取材全程在冰塊上低溫進行，左腎下部分用鋒利剪刀剪下一小塊組織，迅速放到滴有預冷固定液的硬紙片或蠟片上，在固定液中用刀片棄去剪過的切面，把組織切成薄片，再改切成體積約1×1×1 mm 5小塊(用牙簽將5～6小塊組織轉移至含有2～3 mL預冷固定液的干凈青霉素小瓶內，瓶上應貼上標簽，用鉛筆書寫)，實驗結束后標本立即送上海中醫藥大學電鏡室檢測。

1.3.3 小鼠生化指標的檢測

小鼠血尿指標的檢測由上海中醫藥大學附屬曙光醫院檢驗科使用全自動生化儀檢測。

1.3.4 石蠟切片的制作

取材：新鮮組織放置于10倍體積的4%多聚甲醛內一天左右。在通風櫥內將組織從固定液取出用刀片將小鼠腎臟組織修平整，將修好的組織放置于包埋框內，用鉛筆做好標記。

脫水：將包埋框整齊的放進自動脫水機的吊籃里，核對程序的順序與時間，點擊編好的程序，梯度酒精進行脫水。(75%酒精4 h，85%酒精2 h，90%酒精2 h，95%酒精1 h，無水乙醇I 30 min，無水乙醇II 30 min，醇苯5～10 min，二甲苯I 5～10 min，二甲苯II 5～10 min，蠟I 1 h，蠟II 1 h，蠟III 1 h。)

包埋：將脫好水的組織放置于于生物組織包埋機內進行包埋。

切片：將修整好的蠟塊置于輪轉切片機上切片，切片厚度為3 μm。 用毛筆刷將切片漂浮于攤片機37℃ 溫水中將組織展平，用防脫載玻片將組織撈起，并平放于KD-H烤片機上烤片2 h左右。待切片蠟烤化后，常溫保存備用。

1.3.5 病理染色

腎臟病理做HE、PAS、PASM、Masson染色，肝臟與小腸HE染色步驟均按照賽維爾生物科技有限公司染色試劑說明書制作。

1.3.6 冰凍切片免疫熒光直接法染色

冰凍切片固定：冰凍切片從冰箱拿出來復溫半個小時，使用預冷的丙酮固定10 min，用pH 7.4的PBS輕柔的洗滌3次，每次5 min。

加熒光標記的一抗：在切片上滴加稀釋好的熒光一抗，切片平放于加水的濕盒內4℃避光孵育過夜。

封片：玻片使用pH 7.4的PBS輕柔的洗滌3次，每次5 min。
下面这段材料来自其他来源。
(** [kern_timeout_callwheel_alloc] for up to 2^30 callouts: its loop ends,
    the wheel has the least power of two of buckets that is at least [ncallout],
    and the mask selects the low bits, so every time has a bucket in range. *)
Theorem kern_timeout_callwheel_alloc_spec (ncallout : Z) :
  ncallout <= 2 ^ 30 →
  ∃ bits, 0 <= bits <= 30 ∧
    kern_timeout_callwheel_alloc ncallout = Ok (2 ^ bits, bits, Z.ones bits) ∧
    ncallout <= 2 ^ bits ∧ (∀ b, 0 <= b → ncallout <= 2 ^ b → bits <= b) ∧
    ∀ t, 0 <= Z.land t (Z.ones bits) < 2 ^ bits.
Proof.
  intros Hn. destruct (wheel_size_loop_spec 31 ncallout 0) as (m & Hm & E & H1 & H2); [lia.. | by left |].
  exists m. unfold kern_timeout_callwheel_alloc. change (2 ^ 0) with 1 in E. rewrite E. simpl.
  split_and!; [lia.. | | done | |].
  - by rewrite Z.ones_equiv, <- Z.sub_1_r.
  - intros b Hb Hnb. destruct H2 as [-> | H2]; [lia |].
    destruct (Z.le_gt_cases m b); [done |].
    assert (2 ^ b <= 2 ^ (m - 1)) by (apply Z.pow_le_mono_r; lia). lia.
  - intros t. rewrite Z.land_ones by lia. apply Z.mod_pos_bound, Z.pow_pos_nonneg; lia.
Qed.

Lemma kern_timeout_callwheel_alloc_spec_witness :
  kern_timeout_callwheel_alloc 100 = Ok (128, 7, Z.ones 7) ∧ ∃ bits, 100 <= 2 ^ bits.
Proof.
  split; [reflexivity |].
  destruct (kern_timeout_callwheel_alloc_spec 100) as (bits & _ & _ & H & _); [lia |].
  exists bits. exact H.
Defined.

(** ** Ticks *)

Lemma div_up_bound a b : 0 < b → a <= (a + (b - 1)) / b * b < a + b.
Proof.
  intros Hb. pose proof (Z.div_mod (a + (b - 1)) b) as D.
  pose proof (Z.mod_pos_bound (a + (b - 1)) b Hb). nia.
Qed.

Lemma div_le_self a b : 0 <= a → 0 < b → a / b <= a.
Proof. intros Ha Hb. apply Z.div_le_upper_bound; nia. Qed.

Lemma saturate v : 0 <= v → (if INT_MAX <? v then INT_MAX else s32 v) = Z.min INT_MAX v.
Proof.
  intros Hv. unfold INT_MAX. destruct (Z.ltb_spec 2147483647 v); [lia |].
  rewrite wrap_s_id by lia. lia.
Qed.

(** [tvtohz] without the wrap-around, which does not happen. *)
Lemma tvtohz_eq hz tick sec usec :
  0 < hz <= 1000000 → 0 < tick <= 1000000 → 0 <= sec < 2 ^ 63 → 0 <= usec < 1000000 →
  tvtohz hz tick sec usec = Z.min INT_MAX
    (if sec <=? LONG_MAX / 1000000 then (sec * 1000000 + usec + (tick - 1)) / tick + 1
     else if sec <=? LONG_MAX / hz then sec * hz + (usec + (tick - 1)) / tick + 1
     else LONG_MAX).
Proof.
  intros Hhz Htick Hsec Husec. unfold tvtohz.
  destruct (Z.ltb_spec usec 0); [lia |]. destruct (Z.ltb_spec sec 0); [lia |].
  pose proof (div_le_self (usec + (tick - 1)) tick ltac:(lia) ltac:(lia)) as D1.
  assert (0 <= (usec + (tick - 1)) / tick) as P1 by (apply Z.div_pos; lia).
  destruct (Z.leb_spec sec (LONG_MAX / 1000000)) as [Hs | Hs].
  - assert (sec * 1000000 <= LONG_MAX) as Hm.
    { pose proof (Z.mul_div_le LONG_MAX 1000000 ltac:(lia)). lia. }
    unfold LONG_MAX in *. set (a := sec * 1000000 + usec + (tick - 1)).
    pose proof (div_le_self a tick ltac:(lia) ltac:(lia)) as D.
    assert (0 <= a / tick) by (apply Z.div_pos; lia).
    rewrite (wrap_u_id 64 a) by lia. rewrite wrap_u_id by lia. apply saturate. lia.
  - destruct (Z.leb_spec sec (LONG_MAX / hz)) as [Hs' | Hs'].
    + assert (sec * hz <= LONG_MAX) as Hm.
      { pose proof (Z.mul_div_le LONG_MAX hz ltac:(lia)). nia. }
      unfold LONG_MAX in *. rewrite (wrap_u_id 64 (usec + (tick - 1))) by lia.
      assert (0 <= sec * hz) by nia. rewrite wrap_u_id by lia. apply saturate. lia.
    + by apply saturate.
Qed.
切片稍甩干然后迅速用預熱好的明膠抗熒光淬滅封片劑避光封片。

鏡檢拍照：切片在黑暗房間內使用尼康倒置熒光顯微鏡觀察并拍取合適像素的照片放置于專門的文件夾內做好標記。(FITC綠光激發波長465～495 nm，發射波長515～555 nm)

1.4 統計學方法

2 結果

2.1 一般情況

實驗結束時，模型組小鼠造模后小鼠精神萎靡不振，倦臥聚集于一起，毛色晦暗，飲食減少；正常小鼠活潑易動，毛色純白有光澤，飲食如常。

2.2 生化指標

與正常組比較，模型組小鼠24小時蛋白定量升高(P< 0.01)，尿白蛋白高于正常組(P< 0.01)(見表1)；與正常組比較，模型組小鼠Scr，UA均高于正常組(P< 0.05)，BUN無統計學差異(見表2)；與正常組比較，模型組小鼠TP，ALB差異無顯著性；與正常組比較，模型組小鼠AST水平高于正常組(P< 0.05)，ALT、ALP差異無顯著性；與正常組比較，模型組小鼠TG低于正常組(P< 0.05)，與正常組比較，模型組小鼠LDL高于正常組(P< 0.01)，與正常組比較TC差異無顯著性。

2.3 小鼠腎臟病理

2.3.1 小鼠腎臟免疫熒光

通過免疫熒光直接法免疫熒光間接法檢測小鼠腎組織冰凍切片IgA在腎小球的沉積，免疫熒光間接法檢測小鼠腎組織石蠟切片IgA在腎小球的沉積，兩種染色方法均看到模型組小鼠腎小球系膜區呈顆粒狀、團塊狀IgA沉積，正常組未見IgA免疫復合物沉積。(見圖1)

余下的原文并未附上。